**The task**
Reproduce, exactly and in full, only the lines below from the one containing "(λ _, ret (Some false)) ;;" through the one containing "Definition acquire_rebuild_lock : M".
────
Lemma db_ok_get_or_create conf name rt mt pat act expiry dry d confidence ev cr :
  preserves ok (get_or_create_auto_rule uuid4 conf name rt mt pat act expiry dry d confidence ev cr).
Proof.
  unfold get_or_create_auto_rule. destruct dry.
  - apply preserves_bind; [apply db_ok_read|intros found].
    destruct (first_row found); [apply preserves_ret|].
    apply preserves_bind; [apply preserves_gets|intros t].
    apply preserves_bind; [apply db_ok_draw|intros id; apply preserves_ret].
  - apply preserves_try; [apply db_ok_update_or_create_auto|intros e].
    case_bool_decide; [|apply preserves_raise].
    apply preserves_bind; [apply db_ok_deduplicate|intros _; apply db_ok_update_or_create_auto].
Qed.
End Invariant.

(** ** The guarded write, in one equation *)

Section Guard.
Context {R P : Type} `{RedisClient R} (uuid4 : nat → Z).
Implicit Types w : World R P.

(** What a write leaves of the row [old]. *)
Definition refreshed (now : Z) (df : Defaults) (d : string) (old : BlockRule) : BlockRule :=
  let guarded := reviewed (br_review_status old) in
  apply_defaults now {|
    df_name := df_name df; df_match_type := df_match_type df;
    df_is_active := if guarded then None else df_is_active df;
    df_review_status := if guarded then None else df_review_status df;
    df_expires_at := df_expires_at df; df_confidence := df_confidence df;
    df_notes := df_notes df;
    df_detectors := merge_detector_names (br_detectors old) d |} old.

Lemma first_row_one r : first_row [r] = Some r.
Proof. reflexivity. Qed.

Lemma auto_rule_refresh lk df d w old :
  w_db_up w = true → List.filter (lookup_matches lk) (w_block_rules w) = [old] →
  ∃ rd, let w' := {| {| w with w_block_rules :=
            map (λ r, if lookup_matches lk r then refreshed (w_now w) df d old else r)
              (w_block_rules w) |} with w_redis := rd |} in
    update_or_create_auto_rule uuid4 lk df d w = (Ok (refreshed (w_now w) df d old, false), w') ∧
    List.filter (lookup_matches lk) (w_block_rules w') = [refreshed (w_now w) df d old].
Proof.
  intros Hup Hf. unfold update_or_create_auto_rule, bind.
  rewrite write_defaults_eq by done. rewrite Hf, first_row_one. cbn [fst snd].
  unfold try_except.
  match goal with |- context [update_or_create uuid4 lk ?df' w] =>
    destruct (update_or_create_update uuid4 lk df' w old Hup Hf) as [rd ->] end.
  exists rd. split; [reflexivity|]. cbn. by apply filter_replace.
Qed.

Lemma auto_rule_race lk df d w f fs winner :
  w_db_up w = true → w_concurrent w = f :: fs →
  List.filter (lookup_matches lk) (w_block_rules w) = [] →
  List.filter (lookup_matches lk) (f (w_block_rules w)) = [winner] →
  ∃ w', update_or_create_auto_rule uuid4 lk df d w
        = (Ok (refreshed (w_now w) df d winner, false), w') ∧
    List.filter (lookup_matches lk) (w_block_rules w') = [refreshed (w_now w) df d winner].
Proof.
  intros Hup Hc Hf Hw. unfold update_or_create_auto_rule, bind.
  rewrite write_defaults_eq by done. rewrite Hf. cbn [fst snd]. unfold try_except.
  assert (He : existsb (lookup_matches lk) (f (w_block_rules w)) = true).
  { apply existsb_exists. exists winner. apply filter_In. rewrite Hw. by left. }
  match goal with |- context [update_or_create uuid4 lk ?df' w] =>
    destruct (update_or_create_race uuid4 lk df' w f fs Hup Hc Hf He)
      as (w1 & -> & Hr1 & Hc1 & Hup1 & Hn1) end.
  rewrite bool_decide_true by done. cbn [negb].
  rewrite write_defaults_eq by done. rewrite Hr1, Hw, first_row_one. cbn [fst snd].
  match goal with |- context [update_or_create uuid4 lk ?df' w1] =>
    destruct (update_or_create_update uuid4 lk df' w1 winner Hup1 ltac:(by rewrite Hr1)) as [rd ->] end.
  rewrite <- Hn1. eexists. split; [reflexivity|]. cbn. rewrite Hr1. by apply filter_replace.
Qed.
End Guard.
(** [_match_cidr]. *)
Definition match_cidr (ip cidr_pattern : string) : bool :=
  match ip_address ip, ip_network_of cidr_pattern with
  | Some a, Some n => in_network a n
  | _, _ => false
  end.

(** [pattern.split("||", 1)] when the separator occurs. *)
Fixpoint split_bars (s : string) : option (string * string) :=
  if starts_with "||" s then Some (EmptyString, str_drop 2 s)
  else match s with
       | EmptyString => None
       | String c s' => '(a, b) ← split_bars s'; Some (String c a, b)
       end.

(** [_action_to_verdict]. *)
Definition action_to_verdict (action : string) : Verdict :=
  if bool_decide (action = RuleAction_value RuleAction_BLOCK) then BLOCKED
  else if bool_decide (action = RuleAction_value RuleAction_CHALLENGE) then CHALLENGED
  else if bool_decide (action = RuleAction_value RuleAction_THROTTLE) then THROTTLED
  else if bool_decide (action = RuleAction_value RuleAction_LOG_ONLY) then LOGGED
  else BLOCKED.

(** [_score_to_verdict]. *)
Definition score_to_verdict (conf : Conf) (score : Q) : Verdict * option string :=
  if qge score (DJANGO_WAF_SCORE_THRESHOLD_BLOCK conf)
  then (BLOCKED, Some (RuleAction_value RuleAction_BLOCK))
  else if qge score (DJANGO_WAF_SCORE_THRESHOLD_CHALLENGE conf)
  then (CHALLENGED, Some (RuleAction_value RuleAction_CHALLENGE))
  else if qge score (DJANGO_WAF_SCORE_THRESHOLD_LOG conf)
  then (LOGGED, Some (RuleAction_value RuleAction_LOG_ONLY))
  else (ALLOWED, None).

(** [_fcrdns_cache_key]. *)
Definition fcrdns_cache_key (ip rdns_pattern : string) : string :=
  "waf:bot_fcrdns:" +:+ ip +:+ ":" +:+ str_take 12 (hexdigest (sha1 (encode rdns_pattern))).

Section Engine.
Context {R P : Type} `{RedisClient R} `{ReEngine P} `{Dns} (uuid4 : nat → Z) (conf : Conf).
Abbreviation W := (World R P).

Definition get_key (k : string) : M W (option string) := on_redis (λ t, redis_get t k).
Definition send (c : cmd) : M W reply := on_redis (λ t, exec t c).

Definition memoise (pattern : string) (c : option P) : M W unit :=
  modify (λ w, {| w with w_ua_pattern_cache := <[pattern := c]> (w_ua_pattern_cache w) |}).

(** ** The rule cache *)

(** The body of the loop of [_compile_ua_patterns]: the compiled entry of
    one rule, if it has one. *)
Definition compile_ua_rule (rule : json) : M W (list (P * json)) :=
  rule_type <- lift_res (jget rule "rule_type") ;;
  if negb (jis "ua" rule_type) then ret [] else
  pattern <- lift_res (res_bind (jget rule "pattern") jstr) ;;
  match_type <- lift_res (jget rule "match_type") ;;
  if jis "regex" match_type then
    match re_compile pattern with
    | Some c => memoise pattern (Some c) ;;; ret [(c, rule)]
    | None => memoise pattern None ;;; ret []
    end
  else
    let text := if jis "contains" match_type then Some (re_escape pattern)
                else if jis "exact" match_type then Some (String "^" (re_escape pattern +:+ "$"))
                else None in
    match text with
    | None => ret []
    | Some text =>
        match re_compile text with
        | Some c => ret [(c, rule)]
        | None => memoise pattern None ;;; ret []
        end
    end.

Fixpoint compile_ua_patterns (block_rules : list json) : M W (list (P * json)) :=
  match block_rules with
  | [] => ret []
  | rule :: rules =>
      c <- compile_ua_rule rule ;; cs <- compile_ua_patterns rules ;; ret (c ++ cs)
  end.

(** [_acquire_rebuild_lock]: [attempts] more tries. *)
Fixpoint acquire_lock_loop (attempts : nat) : M W bool :=
  r <- try_except
         (v <- send (SETNX REBUILD_LOCK_KEY "1" REBUILD_LOCK_TTL) ;;
          match v with ROk => ret (Some true) | _ => ret None end)
         (λ _, ret (Some false)) ;;
  match r with
  | Some b => ret b
  | None =>
      match attempts with
      | O => ret false
      | S n => sleep REBUILD_LOCK_RETRY_DELAY ;;; acquire_lock_loop n
      end
  end.
Definition acquire_rebuild_lock : M W bool := acquire_lock_loop REBUILD_LOCK_RETRIES.

Definition release_rebuild_lock : M W unit :=
  try_except (send (DEL REBUILD_LOCK_KEY) ;;; ret tt) (λ _, ret tt).

(** [_rebuild_rule_cache_from_db]. *)
Definition rebuild_rule_cache_from_db (version : Z) (cache_key : string) : M W (RuleCache P) :=
  t <- clock ;;
  block_rules <- db_read (λ w, map json_of_block_rule (BlockRuleManager.active t (w_block_rules w))) ;;
  allow_rules <- db_read (λ w, map json_of_allow_rule
                                 (order_by_name (AllowRuleManager.active t (w_allow_rules w)))) ;;
  let data := JObj [("allow_rules", JArr allow_rules); ("block_rules", JArr block_rules)] in
  send (SETEX cache_key CACHE_TTL (dumps data)) ;;;
  ua_regex_set <- compile_ua_patterns block_rules ;;
  ret {| rc_version := version; rc_allow_rules := allow_rules; rc_block_rules := block_rules;
         rc_ua_regex_set := ua_regex_set |}.

(** [_rebuild_rule_cache]. *)
Definition rebuild_rule_cache (version : Z) (cache_key : string) : M W (RuleCache P) :=
  lock_acquired <- acquire_rebuild_lock ;;
  try_finally (rebuild_rule_cache_from_db version cache_key)
    (if lock_acquired then release_rebuild_lock else ret tt).

(** The [try] block that reads the Redis copy. *)
Definition read_cached (version : Z) (cached : string) : M W (RuleCache P) :=
  match loads cached with
  | None => raise JSONDecodeError
  | Some data =>
      allow_rules <- lift_res (res_bind (jget_default data "allow_rules" (JArr [])) jlist) ;;
      block_rules <- lift_res (res_bind (jget_default data "block_rules" (JArr [])) jlist) ;;
      ua_regex_set <- compile_ua_patterns block_rules ;;
      ret {| rc_version := version; rc_allow_rules := allow_rules;
             rc_block_rules := block_rules; rc_ua_regex_set := ua_regex_set |}
  end.

Definition set_process_cache (result : RuleCache P) (version : Z) : M W unit :=
  modify (λ w, {| {| w with w_process_cache := Some result |} with
                  w_process_cache_version := version |}).

(** [load_rule_cache]. *)
Definition load_rule_cache : M W (RuleCache P) :=
  raw_version <- get_key RULES_VERSION_KEY ;;
  version <- lift_res (match raw_version with
                       | Some s => if str_empty s then Ok 0
                                   else match py_int s with Some v => Ok v | None => Raise ValueError end
                       | None => Ok 0
                       end) ;;
  current <- gets (λ w, match w_process_cache w with
                        | Some c => if w_process_cache_version w =? version then Some c else None
                        | None => None
                        end) ;;
  match current with
  | Some c => ret c
  | None =>
      let cache_key := rules_cache_key version in
      cached <- get_key cache_key ;;
      from_redis <-
        (match cached with
         | Some s =>
             if str_empty s then ret None else
             try_except (result <- read_cached version s ;; ret (Some result))
               (λ e, if bool_decide (e = JSONDecodeError) || bool_decide (e = KeyError)
                     then ret None else raise e)
         | None => ret None
         end) ;;
      result <- (match from_redis with
                 | Some result => ret result
                 | None => rebuild_rule_cache version cache_key
                 end) ;;
      set_process_cache result version ;;; ret result
  end.

(** ** Matching *)

(** [_get_compiled_ua_regex]. *)
Definition get_compiled_ua_regex (pattern : string) : M W (option P) :=
  hit <- gets (λ w, w_ua_pattern_cache w !! pattern) ;;
  match hit with
  | Some c => ret c
  | None => let c := re_compile pattern in memoise pattern c ;;; ret c
  end.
────
**Result for this task**
         (λ _, ret (Some false)) ;;
  match r with
  | Some b => ret b
  | None =>
      match attempts with
      | O => ret false
      | S n => sleep REBUILD_LOCK_RETRY_DELAY ;;; acquire_lock_loop n
      end
  end.
Definition acquire_rebuild_lock : M W bool := acquire_lock_loop REBUILD_LOCK_RETRIES.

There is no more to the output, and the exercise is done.